**Activity**
Pull every line holding the string "apply" from the records below.

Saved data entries
»»

(** A field with a character outside the two alphabets, other than ['=']
    and whitespace, does not decode. *)
Theorem base64urlDecode_rejects (c : N) (str : jsstring) :
  In c str -> decodable_char c = false ->
  base64urlDecode str = Throw InvalidCharacterError.
Proof.
  intros Hc Hu. apply undecodable_from_url in Hu as (Ha & Hw & He).
  unfold base64urlDecode. cbv zeta.
  rewrite Base64Facts.replace_twice_from_url.
  rewrite (atob_rejects (from_url c)); try assumption; [reflexivity|].
  apply in_pad_loop, in_map, Hc.
Qed.

Lemma base64urlDecode_rejects_witness :
  base64urlDecode (js "abc!") = Throw InvalidCharacterError.
Proof.
  apply (base64urlDecode_rejects 33 (js "abc!")).
  - cbn. tauto.
  - reflexivity.
Defined.

(** * The worker's handler over sequences of requests *)

Lemma startsWith_spec (s prefix : jsstring) :
  startsWith s prefix = true <-> exists rest, s = prefix ++ rest.
Proof.
  unfold startsWith. rewrite bool_decide_eq_true. split.
  - intros H. exists (skipn (List.length prefix) s).
    rewrite <- H at 1. symmetry. apply firstn_skipn.
  - intros [rest ->]. rewrite firstn_app, Nat.sub_diag, firstn_all.
    cbn [firstn]. apply app_nil_r.
Qed.

(** What a submit does to the table: nothing, or one new row of the shape
    [row_ok] under an id that was free. *)
Lemma submit_effect (now : Z) (body : Worker.Request.body) (g g' : rng)
    (db db' : Worker.DB) (r : Worker.Response) :
  Worker.submit now body g db = (r, g', db') ->
  (db' = db /\ (r = Worker.Error 400 \/ r = Worker.Error 500))
  \/ exists id row,
       r = Worker.SubmitSuccess id (Worker.expires_at row)
       /\ db !! id = None /\ db' = <[id := row]> db
       /\ Handler.row_ok id row /\ Worker.created_at row = now
       /\ Worker.Request.cipherText body = Some (Worker.cipher_text row)
       /\ Worker.Request.iv body = Some (Worker.iv row)
       /\ exists ttl,
            Worker.Request.ttl body = Some ttl
            /\ Number.falsy ttl = false
            /\ Worker.expires_at row = Number.add (Number.of_Z now) ttl.
Proof.
  intros Hs.
  destruct (Worker.not_number (Worker.Request.ttl body)) eqn:Ht;
    [rewrite submit_rejected in Hs by (now left); injection Hs as <- <- <-;
     left; split; [reflexivity|now left]|].
  destruct (Worker.not_string (Worker.Request.cipherText body)) eqn:Hc;
    [rewrite submit_rejected in Hs by (right; now left);
     injection Hs as <- <- <-; left; split; [reflexivity|now left]|].
  destruct (Worker.not_string (Worker.Request.iv body)) eqn:Hi;
    [rewrite submit_rejected in Hs by (right; now right);
     injection Hs as <- <- <-; left; split; [reflexivity|now left]|].
  destruct (submit_accepted now body g db Ht Hc Hi)
    as (t & c & i & Htt & Hne & Hcc & Hii & Heq).
  rewrite Heq in Hs.
  rewrite generateId_value in Hs by (unfold Worker.ceil_3_4; dm_lia).
  cbv zeta in Hs.
  set (bs := map (source g) (seq (drawn g) (N.to_nat (Worker.ceil_3_4 12))))
    in Hs.
  set (id := firstn (N.to_nat 12) (url_nopad bs)) in Hs.
  match type of Hs with
  | match ?x with _ => _ end = _ => destruct x eqn:Hl
  end.
  - injection Hs as <- <- <-. left. split; [reflexivity|now right].
  - injection Hs as <- <- <-. right.
    exists id, {| Worker.cipher_text := c; Worker.iv := i;
                  Worker.created_at := now;
                  Worker.expires_at := Number.add (Number.of_Z now) t |}.
    split; [reflexivity|]. split; [exact Hl|]. split; [reflexivity|].
    cbn [Worker.cipher_text Worker.iv Worker.created_at Worker.expires_at].
    split; [|split; [reflexivity|split; [exact Hcc|split; [exact Hii|]]]].
    + unfold Handler.row_ok.
      cbn [Worker.cipher_text Worker.iv].
      split.
      { unfold id. apply firstn_length_le. rewrite url_nopad_length.
        unfold bs. rewrite length_map, length_seq. reflexivity. }
      split; [apply forallb_firstn, url_nopad_safe|].
      rewrite Hcc in Hc. rewrite Hii in Hi.
      split; [now destruct c|now destruct i].
    + exists t. split; [exact Htt|]. split; [exact Hne|reflexivity].
Qed.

««

**Written answer**
  intros Hc Hu. apply undecodable_from_url in Hu as (Ha & Hw & He).
  apply in_pad_loop, in_map, Hc.
  apply (base64urlDecode_rejects 33 (js "abc!")).
    rewrite <- H at 1. symmetry. apply firstn_skipn.
    cbn [firstn]. apply app_nil_r.
      { unfold id. apply firstn_length_le. rewrite url_nopad_length.
      split; [apply forallb_firstn, url_nopad_safe|].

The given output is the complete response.